Human trophoblast cells offer a unique in vitro model for the study of aspects of the dynamic processes occurring during cell fusion and syncytium formation. In the human placenta, mononuclear cytotrophoblasts aggregate and fuse to form a multinucleated syncytiotrophoblast. In vitro, the addition of cyclic AMP analogs, 8-bromo-cyclic-AMP or Sp-8-bromo-cyclic AMPS, promotes syncytiotrophoblast formation, as shown by the disappearance of immunostained E-cadherin and desmoplakin, and increased numbers of nuclei per syncytium. An antagonist of cyclic AMP, Rp-8-bromo-cyclic AMPS, and an inhibitor of the cyclic AMP-dependent protein kinase catalytic subunit, H-89, impair cell fusion. This led us to study the pattern of expression and subcellular localization of cyclic-AMP-dependent protein kinase subunits during syncytium formation.
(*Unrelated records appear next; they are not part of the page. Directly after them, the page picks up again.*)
Lemma _put_ok v r w b err w' :
  version_quiet v ->
  _putOrPatchOpenShiftCluster db feature_operations v r w = (Ok (b, err), w') ->
  exists res sd s, ParseResourceID (r_Path r) = Ok res /\ subs w !! r_SubscriptionID res = Some sd /\
    sd_Subscription sd = Some s /\ s_State s = SubscriptionStateRegistered /\ put_accepted v r s w w' b err.
Proof.
  intros Hv H. unfold _putOrPatchOpenShiftCluster in H.
  apply bind_inv_ok in H as (sd & w1 & Hsub & (found & w2 & Hfound & H)%bind_inv_ok).
  pose proof Hsub as (res & s & Hres & Hsub0 & Hsd & Hst0%list_elem_of_singleton)%validateSubscriptionState_ok.
  exists res, sd, s. split_and!; [done..|].
  apply (step_same _ _ _ _ (validateSubscriptionState_unchanged _ _)) in Hsub.
  apply bind_inv_ok in H as ([isCreate doc] & w3 & Hdoc & H).
  apply (put_base_doc _ _ _ s w w1) in Hdoc as [Hbase (Hc3 & Hs3 & Ha3)]; [|done..].
  apply bind_inv_ok in H as (oc0 & w4 & [H0 ->]%lift_inv & (oc1 & w5 & [Hgate ->]%lift_inv & H)%bind_inv_ok).
  apply bind_inv_ok in H as (oc2 & w6 & [Hbody ->]%lift_inv & (oc3 & w7 & [H3 ->]%lift_inv & H)%bind_inv_ok).
  apply bind_inv_ok in H as (u & w8 & Hdyn & (id & w9 & Hop & H)%bind_inv_ok).
  specialize (Hv oc3 w3) as (Hc8 & Hs8 & Ha8). rewrite Hdyn in Hc8, Hs8, Ha8. simpl in *.
  apply newAsyncOperation_ok in Hop as (oc3' & now & m' & H3' & Hidn & Hc9 & Hs9 & Ha9).
  destruct (enqueue_cluster isCreate doc oc2) as (oc4 & H4 & Hst & Hkey & Hid4).
  apply deref_ok in H3. assert (oc4 = oc3) as -> by congruence. assert (oc3' = oc3) as -> by congruence.
  apply bind_inv_ok in H as (u' & w10 & Hh & (rdoc & w11 & Hput & H)%bind_inv_ok).
  apply (step_same _ _ _ _ (set_async_header_unchanged _ _)) in Hh as (Hc10 & Hs10 & Ha10).
  apply bind_inv_ok in H as (d1 & w12 & [Hr ->]%lift_inv & (oc5 & w13 & [H5 ->]%lift_inv & [= <- <- <-])%bind_inv_ok).
  destruct Hbase as [Hk Hbase].
  apply (put_document_ok _ _ (r_Path r)) in Hput as (m & d1' & -> & Hc11 & Hs11 & Ha11 & Hd1);
    [|by rewrite <-Hk, <-Hkey|intros ->; exists doc; by rewrite Hc10, Hc9, Hc8, Hc3
     |intros _; apply deref_ok in Hr; by eexists].
  injection Hr as ->.
  rewrite Ha8, Ha3 in Hidn. rewrite Hc10, Hc9, Hc8, Hc3 in *. rewrite Ha10, Ha9, Ha8, Ha3 in Ha11.
  assert (ocd_OpenShiftCluster doc = Some oc0) as Hdoc0 by by apply deref_ok.
  apply apply_body_ok in Hbody. unfold new_operation in *. rewrite Hst in *.
  destruct isCreate.
  - destruct Hd1 as (Hnone & pk & Hpk & ->). destruct Hbase as (id0 & oR & sp & Hp & Hsp & ->).
    pose proof (new_document_gate _ _ _ _ _ _ Hdoc0 Hgate) as ->.
    assert (oc5 = oc3) as -> by (apply deref_ok in H5; simpl in H5, H4; congruence).
    injection H4 as <-. by eapply (put_created v r s w _ oR sp id0).
  - subst d1. assert (oc5 = oc3) as -> by (apply deref_ok in H5; simpl in H5, H4; congruence).
    injection H4 as <-. apply gate_update_ok in Hgate. by eapply (put_updated v r s w _ doc).
Qed.

(** ** Refusals

    An error that a client sees with a status of 400 or more. *)
Definition refusal (e : error) : Prop :=
  match e with ErrCloud n _ => (400 <= n)%Z | ErrStatusCode _ => False | _ => True end.

Record VersionOk (v : Version W) : Prop := {
  vo_quiet : version_quiet v;
  vo_static location path ext cur e : v_Static v location path ext cur = Err e -> refusal e;
  vo_dynamic oc : raises refusal (v_Dynamic v oc);
}.

Lemma db_error_refusal e : db_error e -> refusal e.
Proof. by destruct e. Qed.

Lemma db_refuses {A} (m : M W A) : raises db_error m -> raises refusal m.
Proof. apply raises_mono, db_error_refusal. Qed.

(** A call whose error the caller looks at and may pass on *)
Lemma found_refuses {A B} (m : M W A) (f : A + error -> M W B) :
  raises db_error m -> (forall a, raises refusal (f (inl a))) ->
  (forall e, refusal e -> raises refusal (f (inr e))) -> raises refusal (bind (try m) f).
Proof.
  intros Hm Ha He. eapply yields_bind; [by apply yields_try|]. intros [a|e] H; [apply Ha|].
  by apply He, db_error_refusal.
Qed.

Lemma ParseResourceID_refuses key : raises refusal (lift (W := W) (ParseResourceID key)).
Proof. apply raises_lift. intros e He. apply ParseResourceID_err in He as [m ->]. done. Qed.

Lemma validateSubscriptionState_refuses key states : raises refusal (validateSubscriptionState db key states).
Proof.
  unfold validateSubscriptionState. apply raises_bind; [apply ParseResourceID_refuses|intros res].
  apply found_refuses; [by apply subs_Get_raises| |].
  - intros doc. apply raises_bind; [apply raises_deref|intros d]. apply raises_bind; [apply raises_deref|intros s].
    by case_match; intros w.
  - intros e He. by case_match; intros w.
Qed.
Definition KeyVault : string := "https://vault.azure.net".
Definition new_prod_base (im : instanceMetadata) (a : authorizer) (kv : Authorizer) : prod :=
  mkProd im a kv EmptyString EmptyString EmptyString EmptyString ∅ None None.
Definition newProd (im : instanceMetadata) (a : authorizer) : M W prod :=
  do! _ <- lift (required ["PULL_SECRET"]);
  do! kvAuthorizer <- NewAuthorizerFromEnvironment (Some KeyVault);
  let p := new_prod_base im a kvAuthorizer in
  do! rpAuthorizer <- NewAuthorizerFromEnvironment None;
  do! p <- populateCosmosDB rpAuthorizer p;
  do! p <- populateDomain rpAuthorizer p;
  do! p <- populateVaultURI rpAuthorizer p;
  do! p <- populateZones rpAuthorizer p;
  do! '(fpPrivateKey, fpCertificates) <- GetSecret p "rp-firstparty";
  do! fpCertificate <- lift (index fpCertificates 0);
  ret (p <| p_fpPrivateKey := Some fpPrivateKey |> <| p_fpCertificate := Some fpCertificate |>).

Definition CosmosDB p : string * string := (p_cosmosDBAccountName p, p_cosmosDBPrimaryMasterKey p).
Definition first_party_id : string := "f1dd0a37-89c6-4e07-bcd1-ffd3d43d8875".
Definition prod_FPAuthorizer p (tenantID resource : string) : M W Authorizer :=
  ServicePrincipalTokenFromCertificate tenantID first_party_id (p_fpCertificate p) (p_fpPrivateKey p) resource.
Definition prod_DialContext (network address : string) : M W Conn := net_Dial network address.
Definition prod_Listen : M W listener := net_Listen "tcp" ":8443".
Cytotrophoblasts expressed the RIalpha and RIIalpha regulatory subunits and the Calpha and Cbeta catalytic subunits. RIalpha was down-regulated during syncytium formation. No change in RIIalpha protein levels was observed, but there was a drastic subcellular redistribution. RIIalpha located in the Golgi-centrosomal area of cytotrophoblasts was scattered throughout the cytoplasm of the syncytiotrophoblast. Interestingly, an accumulation of RIIalpha was observed underneath the apical membrane of syncytiotrophoblast in vitro and in situ. This suggests a key role of cyclic AMP-dependent protein kinase type IIalpha during cell fusion and microvilli formation, both of which are essential for the secretory and transfer functions of the syncytiotrophoblast.